Using other HTTP methods (POST, PUT, DELETE), preflighting

These requests work in a slightly different way. They first make a "preflight" request to the server using an HTTP OPTIONS request. The response contains the HTTP methods the server will accept along with the Access-Control headers. If the response allows the requesting origin to use the reponse a subsequent request will be made with the original POST/PUT/DELETE.

Making a "Credentialed" request

Normall xhr requests do not send cookies, but when you specify withCredentials on the xhr object it will send cookies. In order for the browser to use the response from a credentialed request, the browser must in include the header Access-Control-Allow-Credentials: true.

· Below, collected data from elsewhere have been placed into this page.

(* ===== verification/Prelude.v ===== *)
(** * Human: a verification library (root file)

    The program lets a human answer for a machine.  A caller opens Tasks in a
    workspace (HumanAgent, src/agent) or asks for completions (HumanLLM,
    src/llm); a worker leases the work, converses, freezes Artifacts and
    submits results; the caller applies an Artifact to its workspace by one
    compare-and-swap and reports a receipt (src/workspace).  Every durable
    record goes through a Store port with transactions (agent/store.go), whose
    in-memory implementation (humantest/agent_store_memory.go) is part of the
    model; payloads can be sealed by a Protector (src/protect); injected
    dependencies are owned or borrowed resources with versioned contracts
    (src/framework).

    ** How the files correspond to the code

    Language and library.  This file: results of fallible calls ([outcome],
    the notations [let?] and [check … then]), counting maps, and the tactics
    of the development.  [GoText], [GoEncoding], [GoTime], [GoJson],
    [GoStrings]: what the code uses of Go's strings, utf8, hex, base64,
    sha256 (computed), time, encoding/json, mime and path.  [Paging]: following the cursors of a paged
    listing, against any lister.

    HumanAgent.  [AgentTypes]: agent/types.go, its records and errors.
    [AgentCodec]: their JSON.  [Framework], [Protect]: framework/*.go and
    protect/*.go.  [AgentStore]: agent/store.go, the Store port as a class
    with the laws an implementation promises.  [MemoryStore]: the in-memory
    Store, operation by operation.  [AgentCore]: agent/store_core.go,
    protection.go and the validators.  [AgentLifecycle]: Open and Shutdown of
    agent/agent.go.  [AgentCommands], [AgentLease], [AgentArtifact],
    [AgentQuery]: the methods of [Agent] in agent.go, lease.go and
    dispatch.go, artifact.go and query.go; a method that runs a transaction is
    split into the validation before it, its callback ([…Tx], [replay…]) and
    what is made of its result.  [Scenario]: one run of everything, by
    evaluation.

    Caller side.  [WorkspaceApply]: workspace/apply.go.  [WorkspaceJournal]:
    the transactions of workspace/sqlite/journal.go on its table.
    [WorkspaceMachine]: the journal under concurrent callers, lost processes
    and uncertain commits.

    HumanLLM.  [GoDoc], [GoStruct]: the JSON documents of encoding/json with
    raw messages and [any], and the codecs of structures from their tags.
    [LlmTypes]: llm/types.go, store_types.go, the metadata of store.go,
    codec.go, transport.go, service_types.go.  [LlmJson]: the JSON of every
    structure the core encodes, canonical JSON and the digests of
    llm/service.go.  [LlmMemory]: the in-memory Store
    (humantest/llm_store_memory.go), operation by operation.  [LlmProg]:
    programs over a Store that other callers share, their runs, and a weakest
    precondition for them.  [LlmRuntime]: the tables a Service keeps in memory
    (llm/service.go, service_worker.go, service_response.go,
    service_notice.go), one definition per critical section.  [LlmService]:
    the ports, sealed payloads and the replay of a response
    (service_blob.go, service_recovery.go).  [LlmEvents], [LlmCommit]: the plan
    of a worker event, acknowledgements and the commit (service_event.go).
    [LlmRecovery]: response pages, waiting, recovery and quarantine
    (service_response.go, service_recovery.go).  [LlmAdmission]:
    service_admission.go.  [LlmMaintenance]: expiry, retention, status,
    detached callers, sessions and shutdown.  [LlmScan]: the loops over paged
    scans.

    Completions.  [CompletionTypes]: canonical requests, events, routing
    identities, states and harness profiles (internal/completion, canonical,
    adapter).  [CompletionHub]: the hub of live completions
    (internal/completion/hub/hub.go), each section under its lock, and their
    interleaving with publishers, consumers and dispatchers.
    [CompletionSafety]: the lexical check of paths
    (internal/completion/safety/path.go).

    ** What the theorems show

    - [AgentMachine] is an abstract machine of the Agent: what a committed
      state is and the steps it may take.  [AgentRefinement] and
      [AgentProperties] show that every command makes at most one of these
      steps, whatever commits in between; [AgentInvariant], [AgentPreserve]:
      the invariant of reachable states; [AgentHistory]: what
      is committed is kept and commands are exactly-once; [AgentFacts],
      [AgentReplay]: the lemmas under them.
    - [AgentVerdict], [AgentLeaseVerdict], [AgentArtifactVerdict]: each
      transaction on every branch, errors and their precedence included;
      [AgentFencing]: retired leases stay stale, workspaces move by recorded
      successes only.
    - [AgentPages], [AgentMessages], [AgentLeaseList]: paged listings are
      complete and without repetition; [AgentReads]: single reads are exact;
      [MemoryForward] holds the orders they sort by.
    - [AgentSealing]: round trips of sealed and plain content, no downgrade.
    - [AgentShutdown], [AgentOpening], [FrameworkFacts], [MemoryFacts]:
      shutdown, construction, resources and the ownership of an image.
    - [MemoryFacts], [MemoryForward]: the memory Store keeps the promises of
      the Store class.
    - [WorkspaceFacts], [WorkspaceMachine], [WorkspaceRefinement],
      [WorkspaceRuns], [WorkspaceProperties]: the journal refines a map of
      records, calls an applier at most once, and never loses or changes a
      terminal record.
    - [LlmLedger], [LlmProperties]: the invariant of the HumanLLM ledger, what
      later states keep, loops over pages that end, and canonical JSON that
      reads back exactly; revisions that never wrap, so that an
      unchanged revision means an unchanged record; [LlmEffects]: each
      transaction of the service read as a change of the ledger.
    - [LlmMachine]: the atomic steps of the service, made of the code's own
      computations.  [LlmSpec]: the abstract machine, five rules, and the
      invariant of its states.  [LlmAtomic]: every atomic step is a step of the
      abstract machine.  What was read early is still true at
      the commit, so that an operation is one step where it commits.
      [LlmRefinement], [LlmOperations], [LlmAdmitOnce]: every operation, in
      every run, makes such steps only.  [LlmExactlyOnce], [LlmAdmitOnce]: what
      their answers stand for.  [LlmOutcomes]: these results, with a
      small service whose runs are computed.
    - [CompletionSafety], [LlmEvents]: accepted paths stay in the workspace;
      what is planned for an event.
    - [CompletionHubFacts]: the invariant of a hub under any interleaving, its
      bounds, who may publish, what an acknowledgement stands for, and that
      registrations and reservations are honoured.  [CompletionTypes]: keys
      that cannot collide, one authorization per tool, runs of a completion.
    - [AgentWitnesses] and the ends of the property files: concrete runs that
      meet the hypotheses.

    ** Conventions and bounds

    Integers are [Z] and kept at their width where the code can overflow
    (int64 counters and fences are refused at [MaxInt64]; uint64 wraps).  Go
    maps are [gmap]s; text and bytes are [string]s of bytes; a nil slice is an
    option where the code tells it from an empty one.  Times are nanoseconds
    since the epoch in an int64.  Copies made by clone functions are values.
    A transaction's callback runs on a snapshot; what other callers commit
    before and after it is the environment of the refinement theorem.  The few
    recursions with fuel (JSON decoding, dropping trailing bytes, the run of a
    paged listing) take a measure of their input, which suffices because each
    round consumes some of it; the lemmas next to them say so.

    ** Not modelled

    SQL statements and files (agent/sqlite, llm/sqlite, internal/store), HTTP
    and WebSocket transports, process and file-system adapters, the command
    line, the web UI and the test suites; AES-GCM is a parameter with its
    documented behaviour.  Telemetry has no effect on the code and is left out.
    The completion dialects and the gateway, which translate the JSON of three
    providers behind HTTP, the worker programs with their SQL journals, the A2A
    adapter over its SDK, and the token bucket of the rate limiter, which
    computes in floating point, are outside the model.  Of HumanLLM the
    construction of a Service from its options is left out: it wires the parts
    and starts the background loops, whose rounds are modelled. *)

From Stdlib Require Export String Ascii ZArith NArith List Bool Lia Sorting.Sorted.
From stdpp Require Export base tactics list strings gmap fin_maps.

NOTE*: You can set the header to allow credentials and not send them - and the request will work fine (unless the server expected those credentials). However if you send cookies (withCredentials) but do not have the header, the browser will prevent the reponse from being used and may throw an error.

Security

  • Make sure any resource with a Access-Control-Allow-Origin: * does not contain any sensitive information - public resources only

  • Don't rely on the origin whitelist to provide authentication because a client can easily fake it

  • Potentially verify the HTTP_ORIGIN agains the provided origin in the request header to verify a request

  • Preflight caching can help request performace by lettting the browser not have to make a new preflight request each time it does a non GET/HEAD request - but too long of a cache might conflict with changes to the headers - google recomends keeping in relatively short < 30mins

  • OWASP: cors

  • Google CORS Security

Notes

Public resources using Access-Control-Allow-Origin: *

Usually you would set the <origin> intentionally to limit the access of the resource by domain, however it is also posible specify a wildcard for origins * to allow any origin to access the domain.

NOTE: This only works with non-credentialed requests. So if the resource authenticates via cookie - then you will need to set the <origin> to be more specific.